Key performance indicators (KPIs) are useful tools in the analysis of data. Hotels are able to identify where they can take action and make improvements, ultimately leading to increased profits and improved customer satisfaction.
Certain core KPIs have been established over the years, focusing on revenue and profit measures, including occupancy rates, revpar (revenue per available room), ADR (average daily room rate) and goppar (gross operating profit per available room). However, in recent times, alongside the rise in big data and data analytics, there has been a shift towards more specific measures, focusing on not just revenue and profit per room, but return per square metre – or how a hotel can best use the space it has available – as well as non-financial KPIs, such as customer satisfaction and the use of surveys and feedback forms.
The gross operating profit per square metre (GOPPSM) method confronts the issue concerning the comparison of different sizes of hotels and non-room revenue, as the revenue reported will be linked to area and floor space. This allows for more quantitative measures of performance and will indicate how well the hotel is using the space available to it to drive its economic performance.
Non-financial measures have become increasingly important for hotels in terms of raising their profiles, particularly in the age of social media and TripAdvisor. A common practice by hotels is the use of feedback forms and customer satisfaction surveys to monitor praise and complaints. Customer reviews are not only valuable in the way that guests select hotels based on the quality of the reviews, but they also provide useful feedback for hotels to effect improvements. Environmental measures based on carbon footprint and online travel agent’s commission expressed as a percentage of room revenue are also KPIs on the rise in this age of increased ethical consumerism and online bookings.

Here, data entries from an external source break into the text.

(** * superhero/http-request: request resolution and retry loop

    A shallow embedding of the [Request] class of [index.js] and of the
    two further copies of that class that the repository carries, and the
    properties the specification states about them.

    - [IndexJs] embeds [src/index.js];
    - [Part000] embeds the first copy of the class in
      [src/unnamed/part_000], the one whose [#resolveRetryLoop] adds one to
      the budget and ends in the aggregate failure; the decoding of a
      response body has the same text in the second copy;
    - [Part000Second] embeds what the second copy of that file has of its
      own: its verbs and its public [fetch], [#normalizeUrl], and the
      [#resolveRetryLoop] that hands the failures recorded to the caller.

    The network is the environment: one attempt is driven by the event the
    transport emits, and a logical call by the sequence of such events. *)

From Stdlib Require Import Bool Arith ZArith QArith Qabs Qround Lia List Sorted Ascii String.
Import ListNotations.

Set Warnings "-register-all".

Local Open Scope string_scope.
Local Open Scope list_scope.
Local Open Scope Z_scope.

(** ** The JavaScript built-ins the class relies on

    Strings are sequences of code units; the embedding covers the code
    units below 256 (one [ascii] each). *)
Module Js.

(** [String.prototype.length] *)
Definition length (s : string) : Z := Z.of_nat (String.length s).

Definition code (c : ascii) : N := N_of_ascii c.

(** Lower case of one code unit below 256: [A-Z] and the upper case
    letters of the Latin-1 supplement move up by 32. *)
Definition lower_unit (c : ascii) : ascii :=
  let n := code c in
  if ((65 <=? n) && (n <=? 90))%N
     || ((192 <=? n) && (n <=? 222) && negb (n =? 215))%N
  then ascii_of_N (n + 32) else c.

(** [String.prototype.toLowerCase] *)
Fixpoint toLowerCase (s : string) : string :=
  match s with
  | EmptyString => EmptyString
  | String c s' => String (lower_unit c) (toLowerCase s')
  end.

(** [String.prototype.startsWith] *)
Definition startsWith (s p : string) : bool := String.prefix p s.

(** [String.prototype.endsWith] *)
Definition endsWith (s p : string) : bool :=
  (String.length p <=? String.length s)%nat
  && String.eqb (String.substring (String.length s - String.length p) (String.length p) s) p.

(** White space and line terminators below 256, as [trim] sees them. *)
Definition is_space (c : ascii) : bool :=
  let n := code c in
  (((9 <=? n) && (n <=? 13)) || (n =? 32) || (n =? 160))%N.

Fixpoint trimStart (s : string) : string :=
  match s with
  | EmptyString => EmptyString
  | String c s' => if is_space c then trimStart s' else s
  end.

Fixpoint trimEnd (s : string) : string :=
  match s with
  | EmptyString => EmptyString
  | String c s' =>
      match trimEnd s' with
      | EmptyString => if is_space c then EmptyString else String c EmptyString
      | t => String c t
      end
  end.

(** [String.prototype.trim] *)
Definition trim (s : string) : string := trimEnd (trimStart s).

(** [String.prototype.indexOf] for a one code unit needle: the first
    position, or [-1]. *)
Fixpoint indexOf_from (c : ascii) (s : string) (i : Z) : Z :=
  match s with
  | EmptyString => -1
  | String d s' => if Ascii.eqb d c then i else indexOf_from c s' (i + 1)
  end.

Definition indexOf (s : string) (c : ascii) : Z := indexOf_from c s 0.

(** A relative index of [slice]: negative counts from the end, and the
    result is clamped to the string. *)
Definition slice_index (len i : Z) : Z :=
  if i <? 0 then Z.max (len + i) 0 else Z.min i len.

(** [String.prototype.slice(start, end)] *)
Definition slice (s : string) (start stop : Z) : string :=
  let len := length s in
  let from := slice_index len start in
  let to := slice_index len stop in
  String.substring (Z.to_nat from) (Z.to_nat (Z.max (to - from) 0)) s.

(** [String.prototype.slice(start)] *)
Definition slice_from (s : string) (start : Z) : string :=
  slice s start (length s).

(** [String.prototype.split(sep)] for a separator that is not empty.
    [skip] counts the code units of a separator found that are still to
    be passed over, [cur] is the piece under construction. *)
Fixpoint split_go (sep s : string) (skip : nat) (cur : string) : list string :=
  match s with
  | EmptyString => [cur]
  | String c s' =>
      match skip with
      | S k => split_go sep s' k cur
      | O =>
          if String.prefix sep s
          then cur :: split_go sep s' (String.length sep - 1) EmptyString
          else split_go sep s' O (cur ++ String c EmptyString)%string
      end
  end.

Definition split (s sep : string) : list string := split_go sep s O EmptyString.

(** [Array.prototype.join] *)
Fixpoint join (sep : string) (l : list string) : string :=
  match l with
  | [] => EmptyString
  | [x] => x
  | x :: rest => (x ++ sep ++ join sep rest)%string
  end.

(** [Array.prototype.includes] on an array of numbers. *)
Definition includes (l : list Z) (x : Z) : bool := existsb (Z.eqb x) l.

(** [Math.floor] and [Math.abs]. Numbers are rationals: a finite double
    is one, and what the class does with [retry] (floor, absolute value,
    decrement by one) is exact on the integers up to [2^53]. *)
Definition Math_floor (x : Q) : Z := Qfloor x.
Definition Math_abs (x : Z) : Z := Z.abs x.

(** Truthiness of a finite number. *)
Definition truthy (x : Q) : bool := negb (Qeq_bool x 0).

Definition digit (c : ascii) : option N :=
  let n := code c in
  if ((48 <=? n) && (n <=? 57))%N then Some (n - 48)%N else None.

Fixpoint digits (s : string) (acc : N) : option N :=
  match s with
  | EmptyString => Some acc
  | String c s' =>
      match digit c with
      | Some d => digits s' (10 * acc + d)%N
      | None => None
      end
  end.

(** The natural number a string is the canonical decimal numeral of:
    digits only, and no leading zero but in ["0"]. *)
Definition numeral (s : string) : option N :=
  match s with
  | EmptyString => None
  | String c rest =>
      if Ascii.eqb c "0"%char && negb (String.eqb rest EmptyString) then None
      else digits s 0
  end.

End Js.

(** ** Objects as ordered property tables

    An object is the list of its own enumerable string keyed properties in
    the order [Object.keys] yields them: the keys that are array indices
    first, in ascending order, then the other keys in the order they were
    created. What an object inherits, the accessor [__proto__] included,
    is not part of the table. *)
Module JsObject.

(** The array index a key denotes, when it is the canonical numeral of
    an integer below [2^32 - 1]. *)
Definition array_index (k : string) : option N :=
  match Js.numeral k with
  | Some n => if (n <? 4294967295)%N then Some n else None
  | None => None
  end.

Section Properties.
Context {V : Type}.

Definition t : Type := list (string * V).

Definition keys (o : t) : list string := map fst o.

(** [o[k]] *)
Fixpoint get (o : t) (k : string) : option V :=
match o with
| [] => None
| (k', v) :: rest => if String.eqb k' k then Some v else get rest k
end.

Definition has (o : t) (k : string) : bool :=
match get o k with Some _ => true | None => false end.

(** Assignment to a property that exists keeps its place. *)
Fixpoint update (o : t) (k : string) (v : V) : t :=
match o with
| [] => []
| (k', v') :: rest =>
    if String.eqb k' k then (k', v) :: rest else (k', v') :: update rest k v
end.

(** A new array index key goes after the array index keys that are
  not greater. *)
Fixpoint add_index (o : t) (n : N) (k : string) (v : V) : t :=
match o with
| [] => [(k, v)]
| (k', v') :: rest =>
    match array_index k' with
    | Some m =>
        if (m <=? n)%N then (k', v') :: add_index rest n k v
        else (k, v) :: o
    | None => (k, v) :: o
    end
end.

(** [o[k] = v] *)
Definition set (o : t) (k : string) (v : V) : t :=
if has o k then update o k v
else match array_index k with
     | Some n => add_index o n k v
     | None => o ++ [(k, v)]
     end.

(** [delete o[k]] *)
Fixpoint delete (o : t) (k : string) : t :=
match o with
| [] => []
| (k', v) :: rest =>
    if String.eqb k' k then rest else (k', v) :: delete rest k
end.

(** [Object.assign(o, src)] *)
Definition assign (o src : t) : t :=
fold_left (fun acc kv => set acc (fst kv) (snd kv)) src o.

(** [Object.fromEntries(entries)] *)
Definition fromEntries (entries : list (string * V)) : t :=
assign [] entries.

(** The order of the keys of an object: array indices first and
    ascending, then the other keys. *)
Definition key_le (a b : string) : Prop :=
  match array_index a, array_index b with
  | Some m, Some n => (m <= n)%N
  | Some _, None => True
  | None, None => True
  | None, Some _ => False
  end.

It is up to individual hotels to decide which measures are most suited to them, but we recommend that a focus on revenues and earnings expressed on a ‘per square metre’ basis should be adopted more widely, both for the hotel as a whole and when measuring the profitability of individual departments, to ensure they are achieving the best value from the space they use. And don’t forget the non-financial KPIs. No longer is it just about the cheapest rate; customer expectations are higher than ever.